Sunday, April 03, 2005

IL Instructions

This blog is becoming an Unmanaged Metadata API tutorial (which is not bad at all), so let's continue...

This time I'll write about IL instructions, as in the previous post I have explained already how to get a method's IL code. The byte array we read from the assembly actually contained IL instructions and their parameters.
An instruction can be 1 or 2 bytes long. If it's 2 bytes long then the first byte is always 0xFE.
An instruction might be followed by a parameter which is usually a number (e.g.: ldc.i4, ldarg, brfalse) or a token (e.g.: ldstr, call). Of course, not all instruction has a parameter because some operate based on the values which are already on the stack (e.g.: add, div, clt), or just does nothing like nop. The switch instruction is a special case, as it can have more than 1 parameters.
Also, before an instruction a prefix might also appear (tail, unaligned or volatile).
The exact description of the instructions can be found in the Partition III CIL.doc.
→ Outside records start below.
Lemma MergeDependencyStructSlice_unions_witness :
  MergeDependencyStructSlice
    [dependencyRecord "cert-1" ["alg-1"]]
    [dependencyRecord "cert-1" ["alg-2"; "alg-1"; "alg-2"]; dependencyRecord "cert-2" ["alg-1"]]
  = Returns [dependencyRecord "cert-1" ["alg-1"; "alg-2"]; dependencyRecord "cert-2" ["alg-1"]]
  /\ exists bom',
       addToBOM forwardOrder existingBOM [sha256WithRSA "alg-1"]
         {["cert-1" := ["alg-2"]]} = Returns bom' /\
       Components bom' = Some [sha256WithRSA "alg-1"; sha256WithRSA "alg-1"] /\
       BomDependencies bom' = Some [dependencyRecord "cert-1" ["alg-1"; "alg-2"]].
Proof.
  pose proof (MergeDependencyStructSlice_unions forwardOrder
    [dependencyRecord "cert-1" ["alg-1"]]
    [dependencyRecord "cert-1" ["alg-2"; "alg-1"; "alg-2"]; dependencyRecord "cert-2" ["alg-1"]]
    existingBOM [sha256WithRSA "alg-1"] {["cert-1" := ["alg-2"]]}) as (Hmerge & _ & Hbom).
  split.
  - apply Hmerge; repeat constructor; eexists; reflexivity.
  - destruct Hbom as (bom' & Hret & Hcomps & Hdeps).
    { repeat constructor; eexists; reflexivity. }
    exists bom'. split; [exact Hret|]. split; [exact Hcomps|].
    rewrite Hdeps. reflexivity.
Defined.

Example merge_twice_nil_pointer :
  MergeDependencyStructSlice [] [leafRecord "cert-1"] = Returns [leafRecord "cert-1"] /\
  MergeDependencyStructSlice [leafRecord "cert-1"] [leafRecord "cert-1"]
  = Panics NilDereference.
Proof. split; reflexivity. Qed.

(** C10 as stated fails.  The other slice holds one record without target
    list ([Dependencies] nil).  The first merge appends it to the empty
    slice; the second merge finds it, dereferences the nil pointer of the
    other record and panics, so merging twice is not merging once. *)
Lemma MergeDependencyStructSlice_twice_counterexample :
  ~ ((MergeDependencyStructSlice [] [leafRecord "cert-1"]
        ≫= fun merged => MergeDependencyStructSlice merged [leafRecord "cert-1"])
     = MergeDependencyStructSlice [] [leafRecord "cert-1"]).
Proof. discriminate. Qed.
The easiest way to process the IL code is to group the instructions. The Partition V Annexes.doc mentions the following groups:
  • Instructions with no operand
  • Instructions that Refer to Parameters or Local Variables
  • Instructions that Take a Single 32-bit Integer Argument
  • Instructions that Take a Single 64-bit Integer Argument
  • Instructions that Take a Single Floating Point Argument
  • Branch instructions
  • Instructions that Take a Method as an Argument
  • Instructions that Take a Field of a Class as an Argument
  • Instructions that Take a Type as an Argument
  • Instructions that Take a String as an Argument
  • Instructions that Take a Signature as an Argument
  • Instructions that Take a Metadata Token as an Argument
  • Switch instruction
To make reading instructions even easier in DILE, I went further and also created groups based on the size/nature of the parameter:
  • Parameterless
  • Token parameter:
    • Field
    • Method
    • String
    • Type

  • Location parameter:
    • Sbyte
    • Int

  • Number parameter:
    • Byte
    • Ushort
    • Sbyte
    • Int
    • Long
    • Float
    • Double

  • Argument parameter:
    • Byte
    • Ushort

  • Variable parameter:
    • Byte
    • Ushort

  • Special parameters:
    • Switch
Fortunately, it's not necessary to make our own mapping between the byte value of the instructions and their name, since the Framework already contains all the instructions in the System.Reflection.Emit namespace in the OpCodes class. Every instruction is available as public static field of this class. Each field is an OpCode structure which contains both the name and the byte/short value (depending on the size) of the instruction.
It's easy to build a Dictionary (e.g.: Dictionary<short, OpCode>) which contains all the OpCodes as value and the byte/short value as the key. Such a Dictionary can be populated using Reflection (not the fastest but the easiest way ;-)). Just iterate over all the public static fields of the OpCodes class and fill the values in the Dictionary which can later be used for looking up the proper instruction.

That's it for now. :-)

P.S.: A little DILE status update: At last, I have finished decompiling of the methods' instructions. I'm using the ISymWrapper.dll which can be found in the Framework's directory as a test assembly which is quite complicated, I think. So far I haven't found difference between the IL code shown by ildasm and DILE. :-)
I hope soon I can also finish decompiling method/class/field etc. declarations and then I'll make a release. :-)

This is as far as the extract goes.